This week, you'll overdo it on the oysters, pasta and poblano-chili-and-pickle-juice cocktails.
It's what J. Gold would've wanted, so damn right you will.
The perfect place to begin: Hippo, a convivial new Highland Park restaurant now open from James Beard Award-strapped former Mozza chef Matt Molina with partners from Everson Royce and Silverlake Wine.
Hippo is a warm, attractive dining room centered on an open kitchen and a joyous orange flower mural below bare trussed lumber that you'll find stashed behind Triple Beam Pizza. It's also a large, semi-aquatic African mammal counted among the world's most dangerous. They really have so much in common.

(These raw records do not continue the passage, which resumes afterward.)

(** The exceptions a request can end in.  [ValidationError] carries the
    pairs (field, message); [ServerError] is any exception the framework
    does not turn into a response of its own. *)
Inductive api_error :=
| NotAuthenticated
| PermissionDenied
| Http404
| MethodNotAllowed
| ValidationError (detail : list (string * string))
| ServerError (exc : string).

Inductive result (A : Type) :=
| Ok (a : A)
| Raise (e : api_error).
Arguments Ok {A} a.
Arguments Raise {A} e.

Definition bind {A B} (m : result A) (k : A → result B) : result B :=
  match m with
  | Ok a => k a
  | Raise e => Raise e
  end.

Notation "'let*' x ':=' m 'in' k" := (bind m (λ x, k))
  (at level 10, x pattern, m at level 100, k at level 200).

Inductive Response (Row : Type) :=
| HTTP_200_list (rows : gmap Z Row)
| HTTP_200 (pk : Z) (row : Row)
| HTTP_201 (pk : Z) (row : Row)
| HTTP_204
| Error (e : api_error).
Arguments HTTP_200_list {Row} rows.
Arguments HTTP_200 {Row} pk row.
Arguments HTTP_201 {Row} pk row.
Arguments HTTP_204 {Row}.
Arguments Error {Row} e.

(* ===================================================================== *)
(** * Serializer fields (rest_framework.fields, rest_framework.relations) *)
(* ===================================================================== *)

(** What running one field ends in: a validated value, [SkipField] (the
    field contributes nothing), a [ValidationError] for that field, or an
    exception that is not a validation error. *)
Inductive field_result (A : Type) :=
| Value (a : A)
| SkipField
| Invalid (message : string)
| Unhandled (exc : string).
Arguments Value {A} a.
Arguments SkipField {A}.
Arguments Invalid {A} message.
Arguments Unhandled {A} exc.

Section Field.
Context {A : Type}.
Variable required : bool.        (* Field.required *)
Variable null : option A.        (* allow_null, with what None validates to *)
Variable default : option A.     (* Field.default, evaluated in its context *)
Variable to_internal_value : jval → field_result A.

(** [Field.run_validation] with [Field.validate_empty_values]; [data] is
    [None] when the key is absent from the request body. *)
Definition Field_run_validation (partial : bool) (data : option jval)
  : field_result A :=
  match data with
  | None =>
      if partial then SkipField
      else if required then Invalid "required"
      else match default with
           | Some d => Value d
           | None => SkipField
           end
  | Some JNull =>
      match null with
      | Some n => Value n
      | None => Invalid "null"
      end
  | Some v => to_internal_value v
  end.

(** [RelatedField.run_validation]: the empty string counts as None. *)
Definition RelatedField_run_validation (partial : bool) (data : option jval)
  : field_result A :=
  Field_run_validation partial
    (match data with
     | Some (JStr "") => Some JNull
     | _ => data
     end).
End Field.

(** [str.strip()], on the ASCII characters Python counts as whitespace. *)
Definition is_space (c : ascii) : bool :=
  let n := nat_of_ascii c in
  ((9 <=? n)%nat && (n <=? 13)%nat) || ((28 <=? n)%nat && (n <=? 32)%nat).

Fixpoint lstrip (s : string) : string :=
  match s with
  | String c s' => if is_space c then lstrip s' else s
  | EmptyString => EmptyString
  end.

Definition strip (s : string) : string :=
  String.rev (lstrip (String.rev (lstrip s))).

(** [str(data)] for the values a request body holds. *)
Definition str (v : jval) : string :=
  match v with
  | JNull => "None"
  | JStr s => s
  | JInt z => pretty z
  end.

(** [CharField] as [ModelSerializer] builds it for a [TextField]: required,
    [allow_blank] and [allow_null] off, [trim_whitespace] on. *)
Definition CharField_run_validation (partial : bool) (data : option jval)
  : field_result string :=
  let super :=
    Field_run_validation true None None (λ v, Value (strip (str v)))
      partial data in
  match data with
  | Some (JStr s) => if bool_decide (strip s = "") then Invalid "blank" else super
  | _ => super
  end.

(** [queryset.get(username=slug)] on [User.objects.all()]. *)
Definition get_user_by_username (st : Store.t) (slug : string)
  : field_result (instance User.t) :=
  match map_to_list (filter (λ kv, User.username kv.2 = slug)
                            (Store.users st)) with
  | [] => Invalid "does_not_exist"
  | [u] => Value u
  | _ => Unhandled "MultipleObjectsReturned"
  end.

(** [SlugRelatedField(queryset=User.objects.all(), slug_field="username")] *)
Definition SlugRelatedField_to_internal_value (st : Store.t) (v : jval)
  : field_result (instance User.t) :=
  get_user_by_username st (str v).

(** Python's [int(s)] on a decimal numeral. *)
Definition int_of_str (s : string) : option Z :=
  Z.of_int <$> NilEmpty.int_of_string s.

(** [PrimaryKeyRelatedField(queryset=Group.objects.all())]; the validated
    value is held as the key of the group found. *)
Definition PrimaryKeyRelatedField_to_internal_value (st : Store.t) (v : jval)
  : field_result (option Z) :=
  let pk := match v with
            | JInt z => Some z
            | JStr s => int_of_str s
            | JNull => None
            end in
  match pk with
  | None => Invalid "incorrect_type"
  | Some k =>
      match Store.groups st !! k with
      | Some _ => Value (Some k)
      | None => Invalid "does_not_exist"
      end
  end.

(** The entry one field adds to the [errors] dict of
    [Serializer.to_internal_value]. *)
Definition field_errors {A} (name : string) (r : field_result A)
  : list (string * string) :=
  match r with
  | Invalid msg => [(name, msg)]
  | _ => []
  end.

(** The entry one field adds to the validated data. *)
Definition field_value {A} (r : field_result A) : option A :=
  match r with
  | Value a => Some a
  | _ => None
  end.

(** The exception, if any, that aborts the loop over the fields. *)
Definition field_exception {A} (r : field_result A) : option string :=
  match r with
  | Unhandled e => Some e
  | _ => None
  end.

(** The first exception of a run over the fields, in field order. *)
Fixpoint first_exception (es : list (option string)) : option string :=
  match es with
  | [] => None
  | Some e :: _ => Some e
  | None :: es' => first_exception es'
  end.

(** [Serializer.to_internal_value]: an exception aborts the run, otherwise
    the errors of all fields are raised together, otherwise the validated
    data is returned. *)
Definition to_internal_value_result {D} (exceptions : list (option string))
    (errors : list (string * string)) (validated : D) : result D :=
  match first_exception exceptions with
  | Some e => Raise (ServerError e)
  | None =>
      match errors with
      | [] => Ok validated
      | _ => Raise (ValidationError errors)
      end
  end.

(* ===================================================================== *)
(** * api/serializers.py *)
(* ===================================================================== *)

(** Who a user-valued attribute holds: a row of the user table, or
    [None] for the AnonymousUser object. *)
Abbreviation principal := (option (instance User.t)) (only parsing).

Module PostSerializer.
(** The validated data, with the attributes [save] may add to it.
    [author] is [read_only]: validation never fills it. *)
Record validated_data := {
  text : option string;
  group : option (option Z);
  author : option principal
}.

Definition to_internal_value (st : Store.t) (req : Request.t) (partial : bool)
  : result validated_data :=
  let data := Request.data req in
  let r_text := CharField_run_validation partial (data !! "text") in
  let r_group :=
    RelatedField_run_validation false (Some None) None
      (PrimaryKeyRelatedField_to_internal_value st) partial
      (data !! "group") in
  to_internal_value_result
    [field_exception r_text; field_exception r_group]
    (field_errors "text" r_text ++ field_errors "group" r_group)
    {| text := field_value r_text; group := field_value r_group;
       author := None |}.
(** * pandas/io/pytables.py: a shallow embedding of the table storage engine

    The development follows the layout of [pandas/io/pytables.py]:
    the predicate normaliser [_ensure_term], the [Selection] engine, the
    row-deletion algorithm of [AppendableTable.delete], the chunked append
    path [write_data] / [write_data_chunk], the column descriptors
    ([IndexCol] / [DataCol]) and the fixed-format read guard.

    Python integers are [Z]; [None]-able values are [option]; a raised
    exception is the [Raise] constructor of [res]; code that mutates the
    on-disk node threads an explicit state. *)

From Stdlib Require Import ZArith Lia Sorted Permutation.
From stdpp Require Import base option list list_numbers sorting strings gmap.

Open Scope Z_scope.

(** ** Exceptions and results *)

(** The exception classes raised by the modelled code.  The payload is the
    static part of the message; [StringTooLong] is the [ValueError] of
    [IndexCol.validate_col], whose message names the requested size, the
    on-disk column name and the size limit of that column. *)
Inductive exn : Type :=
| TypeError (msg : string)
| ValueError (msg : string)
| IndexError (msg : string)
| KeyError (msg : string)
| NameError (msg : string)
| PyException (msg : string)
| StringTooLong (itemsize : Z) (cname : string) (limit : Z).

Inductive res (A : Type) : Type :=
| Ok (a : A)
| Raise (e : exn).
Arguments Ok {A} a.
Arguments Raise {A} e.

Definition bind {A B : Type} (k : A -> res B) (r : res A) : res B :=
  match r with
  | Ok a => k a
  | Raise e => Raise e
  end.

#[global] Instance res_ret : MRet res := fun A a => Ok a.
#[global] Instance res_bind : MBind res := fun A B k r => bind k r.

Definition is_ValueError (e : exn) : bool :=
  match e with
  | ValueError _ | StringTooLong _ _ _ => true
  | _ => false
  end.

(** [np.arange(start, stop)] *)
Definition arange (start stop : Z) : list Z := seqZ start (stop - start).

(** Ascending order on coordinates, duplicates allowed. *)
Definition ascending (l : list Z) : Prop := Sorted Z.le l.

Fixpoint ascendingb (l : list Z) : bool :=
  match l with
  | [] => true
  | x :: tl =>
      match tl with
      | [] => true
      | y :: _ => (x <=? y) && ascendingb tl
      end
  end.

(** ** Predicates ([where] arguments) *)

(** A one-dimensional [numpy] array handed in as a predicate: integer row
    positions, a boolean row mask, or an array of some other dtype (only
    its length matters). *)
Inductive ndarray : Type :=
| A_int (l : list Z)
| A_bool (l : list bool)
| A_other (n : nat).

Section Where.

(** [E] stands for a predicate source handled by the expression
    collaborator: a string or an already built [Term]. *)
Context {E : Type}.

Inductive item : Type :=
| I_none
| I_int (z : Z)
| I_bool (b : bool)
| I_expr (e : E).

Inductive where_t : Type :=
| W_none
| W_list (l : list item)
| W_array (a : ndarray)
| W_term (e : E).

Definition is_I_none (i : item) : bool :=
  match i with I_none => true | _ => false end.

Definition is_W_none (w : where_t) : bool :=
  match w with W_none => true | _ => false end.

Definition ndarray_len (a : ndarray) : nat :=
  match a with
  | A_int l => length l
  | A_bool l => length l
  | A_other n => n
  end.

End Where.

Arguments item : clear implicits.
Arguments where_t : clear implicits.

(** ** External collaborators

    The expression parser ([pandas.core.computation.pytables]) and the
    container's filtered read are consumed through this interface.
    [get_where_list] is PyTables' [Table.get_where_list(cond, start, stop,
    sort=True)]; the only fact used about it is that [sort=True] yields
    ascending row numbers. *)
Class Collaborators : Type := {
  E : Type;
  Condition : Type;
  Filter : Type;
  maybe_expression : E -> bool;
  Term : E -> E;
  expr_len : E -> nat;
  PyTablesExpr : where_t E -> res E;
  evaluate : E -> res (option Condition * option Filter);
  get_where_list : Condition -> Z -> Z -> list Z;
  get_where_list_sorted : forall c a b, ascending (get_where_list c a b)
}.

(** ** [_ensure_term] *)

Section EnsureTerm.
Context `{C : Collaborators}.

(** [len(where)] for a normalised predicate. *)
Definition where_len (w : where_t E) : nat :=
  match w with
  | W_none => 0%nat
  | W_list l => length l
  | W_array a => ndarray_len a
  | W_term e => expr_len e
  end.

Definition ensure_item (w : item E) : item E :=
  match w with
  | I_expr e => if maybe_expression e then I_expr (Term e) else I_expr e
  | other => other
  end.

(** [_ensure_term(where, scope_level)]: lists and tuples are mapped
    element-wise after dropping the [None] entries, a lone expression is
    wrapped in a [Term], and a predicate of length zero becomes [None]. *)
Definition _ensure_term (w : where_t E) : where_t E :=
  let w1 :=
    match w with
    | W_list l => W_list (map ensure_item (List.filter (fun x => negb (is_I_none x)) l))
    | W_term e => if maybe_expression e then W_term (Term e) else W_term e
    | other => other
    end in
  match w1 with
  | W_none => W_none
  | _ => if (0 <? where_len w1)%nat then w1 else W_none
  end.

End EnsureTerm.

(** ** The [Selection] engine *)

Section Selection.
Context `{C : Collaborators}.

Inductive inferred : Type :=
| Inf_empty
| Inf_integer
| Inf_boolean
| Inf_mixed.

Definition is_I_int (i : item E) : bool :=
  match i with I_int _ => true | _ => false end.

Definition is_I_bool (i : item E) : bool :=
  match i with I_bool _ => true | _ => false end.

(** Modelled from the spec: [lib.infer_dtype] (pandas/_libs/lib.pyx) is not
    part of the source at hand; a list-like predicate denotes explicit
    integer row positions when all its entries are integers and a boolean
    row mask when all its entries are booleans. *)
Definition infer_dtype (l : list (item E)) : inferred :=
  match l with
  | [] => Inf_empty
  | _ =>
      if forallb is_I_int l then Inf_integer
      else if forallb is_I_bool l then Inf_boolean
      else Inf_mixed
  end.
(** X13. [filter_by_name] returns exactly on the lists whose every element
    is a stack description; an element that is no [dict], or whose
    [StackName] is no [str], makes it raise [AttributeError] or [TypeError],
    also when other stacks match. *)
Theorem filter_by_name_returns_iff (L : list value) (P : pystr) :
  (Forall is_stack L /\ exists R, filter_by_name (VList L) P = Ret R)
  \/ (~ Forall is_stack L
      /\ exists e, filter_by_name (VList L) P = Raise e /\ is_misuse e = true).
Proof.
  unfold filter_by_name. cbn [py_iter mbind outcome_bind].
  induction L as [|x L IH].
  - left. split; [apply Forall_nil_2 | by exists []].
  - cbn [py_filter].
    destruct (not_stack_raises x P) as [Hx|(e & He & Hm)].
    + rewrite (stack_predicate x P Hx). cbn [mbind outcome_bind].
      destruct IH as [[HL [R HR]]|(HL & e & He & Hm)].
      * left. split; [by apply Forall_cons_2|]. rewrite HR. cbn. eauto.
      * right. split; [by intros [_ H]%Forall_cons_1|].
        exists e. rewrite He. by split.
    + right. split.
      * intros [Hx _]%Forall_cons_1.
        rewrite (stack_predicate x P Hx) in He. congruence.
      * exists e. rewrite He. by split.
Qed.

Lemma filter_filter_imp {A} (P Q : A -> Prop) `{!forall x, Decision (P x)}
    `{!forall x, Decision (Q x)} (l : list A) :
  (forall x, Q x -> P x) -> filter Q (filter P l) = filter Q l.
Proof.
  intros Himp. induction l as [|x l IH]; [reflexivity|].
  destruct (decide (P x)) as [HP|HP].
  - rewrite (filter_cons_True P) by done.
    destruct (decide (Q x)) as [HQ|HQ].
    + rewrite !(filter_cons_True Q) by done. by rewrite IH.
    + rewrite !(filter_cons_False Q) by done. exact IH.
  - rewrite (filter_cons_False P) by done.
    rewrite (filter_cons_False Q) by (intros HQ; by apply HP, Himp). exact IH.
Qed.

(** X14. Filtering what was filtered: on stack descriptions the stacks of a
    prefix are kept by a second filter with that prefix, and filtering them
    with a longer prefix gives what the longer prefix gives on the whole
    list. *)
Theorem filter_by_name_refines (L R : list value) (P Q : pystr) :
  Forall is_stack L ->
  P `prefix_of` Q ->
  filter_by_name (VList L) P = Ret R ->
  filter_by_name (VList R) P = Ret R
  /\ filter_by_name (VList R) Q = filter_by_name (VList L) Q.
Proof.
  intros HL HPQ. rewrite (filter_by_name_stacks L P HL). intros [= <-].
  assert (HR : Forall is_stack (filter (fun s => P `prefix_of` stack_name s) L)).
  { apply Forall_forall. intros x [_ Hx]%list_elem_of_filter.
    by apply (proj1 (Forall_forall _ _) HL). }
  rewrite !(filter_by_name_stacks _ _ HR), (filter_by_name_stacks L Q HL).
  split; f_equal.
  - by apply filter_filter_imp.
  - apply filter_filter_imp. intros x Hx. by etrans.
Qed.
Lemma Mint_tx_outcome url key s :
  let r := Mint_tx url (mkTx true) key s in
  let t := match stored (db s) "urls" url with Some k => k | None => key end in
  r.1.2 = None
  <-> exists data,
        json_Marshal {| Url := url; Expiry := Add (now s) (Hour * 24 * 30) |} = inr data
        /\ 0 < len url <= MaxKeySize
        /\ 0 < len t <= MaxKeySize
        /\ len data <= MaxValueSize.
Proof.
  destruct s as [d w tk src dr lg r0]. unfold Mint_tx, CreateBucketIfNotExists, Put. run.
  unfold now, set_db; simpl.
  assert (Hlen : forall x : string, 0 <= len x) by (intros x; unfold len; lia).
  pose proof (Hlen url) as Hlu. pose proof (Hlen key) as Hlk.
  destruct (d !! "urls") as [mu|] eqn:Hu; simpl;
    rewrite ?lookup_insert_ne by done;
    (destruct (d !! "keys") as [mk|] eqn:Hk; simpl);
    rewrite ?stored_insert_bucket; simpl;
    rewrite ?(stored_None_bucket d "urls") by done;
    (destruct (json_Marshal _) as [e|data] eqn:Hm; simpl;
       [split; [done|by intros (? & ? & _)]|]);
    set (t := match stored d "urls" url with Some k => k | None => key end);
    pose proof (Hlen t) as Hlt; pose proof (Hlen data) as Hld;
    repeat (case_match; simpl in *; simplify_eq);
    repeat match goal with
           | Hb : (_ =? _) = true |- _ => apply Z.eqb_eq in Hb
           | Hb : (_ =? _) = false |- _ => apply Z.eqb_neq in Hb
           | Hb : (_ <? _) = true |- _ => apply Z.ltb_lt in Hb
           | Hb : (_ <? _) = false |- _ => apply Z.ltb_ge in Hb
           end;
    unfold MaxKeySize, MaxValueSize in *;
    (split; [intros Hn; try discriminate Hn; exists data; split_and!; try done; lia
            |intros (data' & [= <-] & ? & ? & ?); try done; exfalso; lia]).
Qed.

Lemma Mint_full req s :
  ParseForm req = None -> FormValue req "url" <> "" ->
  let url := FormValue req "url" in
  let s' := exec (Mint req) s in
  let t := match stored (db s) "urls" url with
           | Some k => k
           | None => FormatInt (Z.land (source s (draws s)) rngMask) 36
           end in
  let fits := exists data,
                json_Marshal {| Url := url; Expiry := Add (now s) (Hour * 24 * 30) |} = inr data
                /\ 0 < len url <= MaxKeySize
                /\ 0 < len t <= MaxKeySize
                /\ len data <= MaxValueSize in
  draws s' = S (draws s)
  /\ ((fits /\ rw s' = (rw s ++ [RwWriteHeader StatusOK; RwWrite t])%list
       /\ logs s' = logs s)
      \/ (~ fits
          /\ rw s' = (rw s ++ [RwError "internal server error" StatusInternalServerError;
                               RwWriteHeader StatusOK; RwWrite t])%list
          /\ exists e,
               logs s' = (logs s ++ [LogUpdateError e;
                                     LogAccess req (wall s (S (ticks s)))
                                       StatusInternalServerError])%list)).
Proof.
  intros HP Hurl. cbv zeta. unfold Mint. rewrite HP.
  destruct (decide (FormValue req "url" = "")) as [|_]; [done|]. run.
  match goal with |- context [Mint_tx ?u ?tx ?c ?s1] =>
    pose proof (Mint_tx_spec u c s1) as Hspec; cbv zeta in Hspec;
    pose proof (Mint_tx_outcome u c s1) as Hout; cbv zeta in Hout;
    destruct (Mint_tx u tx c s1) as [[key err] s2] end.
  unfold now in *. simpl in *.
  destruct Hspec as (-> & Hw & Ht & Hsrc & Hdr & Hlg & Hrw & _).
  destruct err as [e|]; simpl.
  - split; [done|]. right. split_and!.
    + intros Hfits. apply Hout in Hfits. done.
    + rewrite Hrw. by rewrite <- !app_assoc.
    + exists e. rewrite Hlg, Hw, Ht. by rewrite <- !app_assoc.
  - split; [done|]. left. split_and!.
    + by apply Hout.
    + rewrite Hrw. by rewrite <- !app_assoc.
    + done.
Qed.
(* ===== verification/SnellRecord.v ===== *)
(** * SnellRecord: the encrypted record layer ([src/snell/record.rs])

    [RecordWriter] and [RecordReader] with their nonce counters, the padding
    interleaving, and the batching writer. Argon2 and AES-GCM are the [argon2]
    and [ring] crates, [getrandom] the source of padding bytes: parameters. *)
From S2P Require Import Prelude Bytes AsyncIo SnellWire.
Local Open Scope Z_scope.

Definition RECORD_NONCE_SIZE : nat := 12.
Definition RECORD_HEADER_PLAIN_SIZE : nat := 7.
Definition RECORD_HEADER_CIPHER_SIZE : nat := RECORD_HEADER_PLAIN_SIZE + 16.
Definition WRITE_BATCH_LIMIT : Z := 65536.

Inductive RecordKind : Type := Payload | Zero.

#[export] Instance record_kind_eq_dec : EqDecision RecordKind.
Proof. solve_decision. Defined.

(** ** The cryptographic crates *)

Class RecordCrypto : Type := {
  (** [Argon2::hash_password_into] with the parameters of the source *)
  argon2id : bytes → bytes → option bytes;
  (** [seal_in_place_separate_tag key nonce plaintext]: ciphertext and tag *)
  aead_seal : bytes → bytes → bytes → option (bytes * bytes);
  (** [open_in_place key nonce (ciphertext ++ tag)] *)
  aead_open : bytes → bytes → bytes → option bytes
}.

(** Their documented behaviour: 32 derived bytes, length-preserving encryption
    with a 16-byte tag, and decryption accepting exactly what encryption under
    the same key and nonce produces. *)
Class RecordCryptoLaws (C : RecordCrypto) : Prop := {
  argon2id_length psk salt d : argon2id psk salt = Some d → length d = 32%nat;
  aead_seal_length k n p c t :
    aead_seal k n p = Some (c, t) → length c = length p ∧ length t = 16%nat;
  aead_open_iff k n ct p :
    aead_open k n ct = Some p ↔
      ∃ c t, aead_seal k n p = Some (c, t) ∧ ct = c ++ t
}.

(** ** Nonces *)

(** [increment_nonce]: little-endian, wrapping in every byte *)
Fixpoint increment_nonce (nonce : bytes) : bytes :=
  match nonce with
  | [] => []
  | value :: rest =>
      let value := z2b (b2z value + 1) in
      if b2z value =? 0 then value :: increment_nonce rest else value :: rest
  end.

Lemma length_increment_nonce n : length (increment_nonce n) = length n.
Proof. induction n as [|b n IH]; simpl; [done|]. by case_match; simpl; rewrite ?IH. Qed.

Bring a date. Come with friends. Do whatever you need to do to make it here. Assume a four-top on the floor or drape yourselves all over the green banquettes on the side. Ask for an Old Man Brunk with rye, poblano, cynar, vermouth and pickle brine before opening up to David Rosoff's wine proposals.
Either way, a memorable, contrary to trends, in no way extortionate dinner should follow. One that may involve elements like oysters with gazpacho granita, pork ribs, almond wood-grilled sirloin and guinea hen ravioli with Sauternes and cocoa.
And probably should when you think about it.